Possible effects of the detachment of stromal lamellae from granal stacks on salt-induced changes in spillover. A study by sonication of chloroplasts

Salt-induced chlorophyll fluorescence and spillover changes in control and briefly sonicated chloroplasts have been studied under conditions where Photosystem II traps are closed. In a low-salt medium containing 10 mM KCl, control envelope-free chloroplasts exhibited good spillover, as measured by low chlorophyll fluorescence yield at room temperature, a high ratio of the fluorescence peaks F735 F685 at 77 K, and increased Photosystem I activity in the presence of 3-(3,4-dichlorophenyl)-1,1-dimethylurea and Photosystem II light. In contrast, when stacked chloroplasts were briefly sonicated and subsequently diluted into a low-salt medium, a high fluorescence yield at room temperature and a low ratio of F735 F685 at 77 K persisted. When unstacked chloroplasts were sonicated and then diluted into a high-salt medium, the room temperature fluorescence yield remained low.
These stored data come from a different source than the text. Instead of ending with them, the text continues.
(** C6: on every run of calculate_plates in binary64 that reaches the
    return statement, the cap-plate thickness t_cap is the computed raw
    value l * (2*(P_beam+P_upper)/(phi*F_y*B*N)) ** 0.5 rounded to the
    nearest 1/8 in, raised to 3/8 in, and stepped up by 1/8 in when still
    below the raw value; as real numbers this is the raw value rounded up
    to 1/8 in with a 3/8-in minimum, so t_cap >= max(raw, 0.375).  It
    holds whatever the last bit of the C library's pow is. *)
Theorem t_cap_rounded_up (p : Binary64.plates) :
  Binary64.plates_body pow P_beam P_upper B_hss beam_width beam_height
    beam_offset lvl_bearing F_y phi load_factor = Binary64.Return p ->
  exists root : float,
    Binary64.pow_half pow
      (Binary64.cap_ratio P_beam P_upper B_hss beam_width F_y phi
         (Binary64.N p)) = Binary64.Return root
    /\ let raw := Binary64.cantilever B_hss beam_width beam_offset * root in
       Binary64.is_finite raw = true
       /\ Binary64.is_finite (Binary64.t_cap p) = true
       /\ Binary64.B2R (Binary64.t_cap p) = t_cap_of (Binary64.B2R raw)
       /\ Binary64.B2R (Binary64.t_cap p)
          = Rmax (round_up 8 (Binary64.B2R raw)) 0.375
       /\ (Rmax (Binary64.B2R raw) 0.375
           <= Binary64.B2R (Binary64.t_cap p))%R
       /\ (Binary64.t_cap p <? raw) = false.
Proof.
  intros Hp.
  apply plates_body_binary64_inv in Hp
    as (quarters & root & eighths & _ & _ & _ & _ & Hroot & Hround & Ht
        & _ & _).
  exists root. split; [exact Hroot |]. cbv zeta.
  destruct (t_cap_value _ eighths Hround) as (Hraw & Hfin & Hval).
  cbv zeta in Hval, Hfin, Ht. rewrite <- Ht in Hval, Hfin.
  split; [exact Hraw |]. split; [exact Hfin |]. split; [exact Hval |].
  split; [rewrite Hval; apply t_cap_of_round_up |].
  pose proof (t_cap_of_covers
                (B2R (cantilever B_hss beam_width beam_offset * root)))
    as Hcov.
  rewrite <- Hval in Hcov. split; [exact Hcov |].
  apply ltb_false_B2R; try assumption.
  apply Rle_trans with (2 := Hcov). apply Rmax_l.
Qed.

End Binary64Plates.

Lemma bearing_length_and_stress_witness :
  exists p : Binary64.plates,
    Binary64.plates_body (fun x _ => PrimFloat.sqrt x)
      56 60.1 6 3 12 0 500 36 0.9 1.6 = Binary64.Return p
    /\ Binary64.B2R (Binary64.N p)
       = round_up 4
           (Binary64.B2R (Binary64.raw_bearing_length 56 1.6 500 3 6))
    /\ (Binary64.bearing_stress p <=? 500)%float = true.
Proof.
  destruct (Binary64.plates_body (fun x _ => PrimFloat.sqrt x)
              56 60.1 6 3 12 0 500 36 0.9 1.6) as [p | e] eqn:Hp;
    [| vm_compute in Hp; discriminate Hp].
  exists p. split; [reflexivity |].
  destruct (proj1 (bearing_length_and_stress (fun x _ => PrimFloat.sqrt x)
                     56 60.1 6 3 12 0 500 36 0.9 1.6
                     (fun _ _ => "#"%string) (fun _ => "#"%string)
                     (fun _ => "#"%string)) p Hp)
    as (_ & HN & _ & _ & _ & Hle).
  split; [exact HN |]. apply Hle.
  vm_compute in Hp. apply Return_inj in Hp. subst p. reflexivity.
Defined.

(** The claim of C4 fails where the loads overflow: for 1e308 kips on a
    width of -1e308 in the run reaches the return statement, and its
    bearing stress, infinity over infinity, is NaN, which is not at most
    lvl_bearing.  (The power of line 86 is taken of zero there, so the C
    library's [pow] is not called.) *)
Lemma bearing_stress_not_a_number :
  exists p : Binary64.plates,
    Binary64.plates_body (fun x _ => PrimFloat.sqrt x)
      1e308 (-1e308) 1e300 (-1e308) 12 0 500 36 0.9 1.6
    = Binary64.Return p
    /\ (Binary64.bearing_stress p <=? 500)%float = false
    /\ is_nan (Binary64.bearing_stress p) = true.
Proof.
  eexists. split; [vm_compute; reflexivity |]. split; reflexivity.
Qed.

Lemma t_cap_rounded_up_witness :
  exists (p : Binary64.plates) (root : float),
    Binary64.plates_body (fun x _ => PrimFloat.sqrt x)
      56 60.1 6 3 12 0 500 36 0.9 1.6 = Binary64.Return p
    /\ Binary64.B2R (Binary64.t_cap p)
       = Rmax (round_up 8
                 (Binary64.B2R (Binary64.cantilever 6 3 0 * root)%float))
              0.375
    /\ (Rmax (Binary64.B2R (Binary64.cantilever 6 3 0 * root)%float) 0.375
        <= Binary64.B2R (Binary64.t_cap p))%R.
Proof.
  destruct (Binary64.plates_body (fun x _ => PrimFloat.sqrt x)
              56 60.1 6 3 12 0 500 36 0.9 1.6) as [p | e] eqn:Hp;
    [| vm_compute in Hp; discriminate Hp].
  destruct (t_cap_rounded_up (fun x _ => PrimFloat.sqrt x)
              56 60.1 6 3 12 0 500 36 0.9 1.6 p Hp)
    as (root & _ & _ & _ & _ & Hup & Hcov & _).
  exists p, root. split; [reflexivity |]. split; [exact Hup | exact Hcov].
Defined.

(** * Binary64: select_hss_size *)

Section Binary64Scan.

Import Binary64.

#[local] Open Scope float_scope.

Variables P_total L beam_load beam_width F_y phi_c : float.

(** A row the loop goes past does not change the outcome of the rest. *)
Lemma scan_outcome_skip (s : section) (rest : list section)
    (r : result (option selection)) :
  inadequate P_total L beam_load beam_width F_y phi_c s ->
  scan_outcome P_total L beam_load beam_width F_y phi_c rest r ->
  scan_outcome P_total L beam_load beam_width F_y phi_c (s :: rest) r.
Proof.
  intros Hs. destruct r as [[sel |] | e]; cbn [scan_outcome].
  - intros (pre & t & post & Heq & Hsel & Hpre & Had).
    exists (s :: pre), t, post. rewrite Heq. auto.
  - intros Hall. constructor; assumption.
  - intros (He & pre & t & post & Heq & Hpre & Hsl & Hz).
    split; [exact He |]. exists (s :: pre), t, post. rewrite Heq. auto.
Qed.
The results are interpreted in terms of a model relating the changes in chlorophyll fluoresecence with the lateral diffusion of Photosystem I and Photosystem II chlorophyll-protein complexes in the plane of the thylakoid membrane creating randomized or segregated domains, depending on the degree of electrostatic screening of surface charges (Barber, J. (1980) FEBS Lett. 188, 1-10). It is argued that brief sonication of stacked chloroplasts separates stromal membranes from granal stacks, thus limiting the inter-mixing of the photosystems via lateral diffusion even when the ionic composition of the medium is varied. Consequently energy transfer from Photosystem II to Photosystem I is relatively poor and chlorophyll fluorescence from Photosystem II is enhanced. The loss of the salt effect on sonicated unstacked membranes can also be accommodated by the model. In this case it seems that the generation of small membrane fragments does not allow the normal salt-induced phase separation of the pigment-protein complexes to occur. © 1981.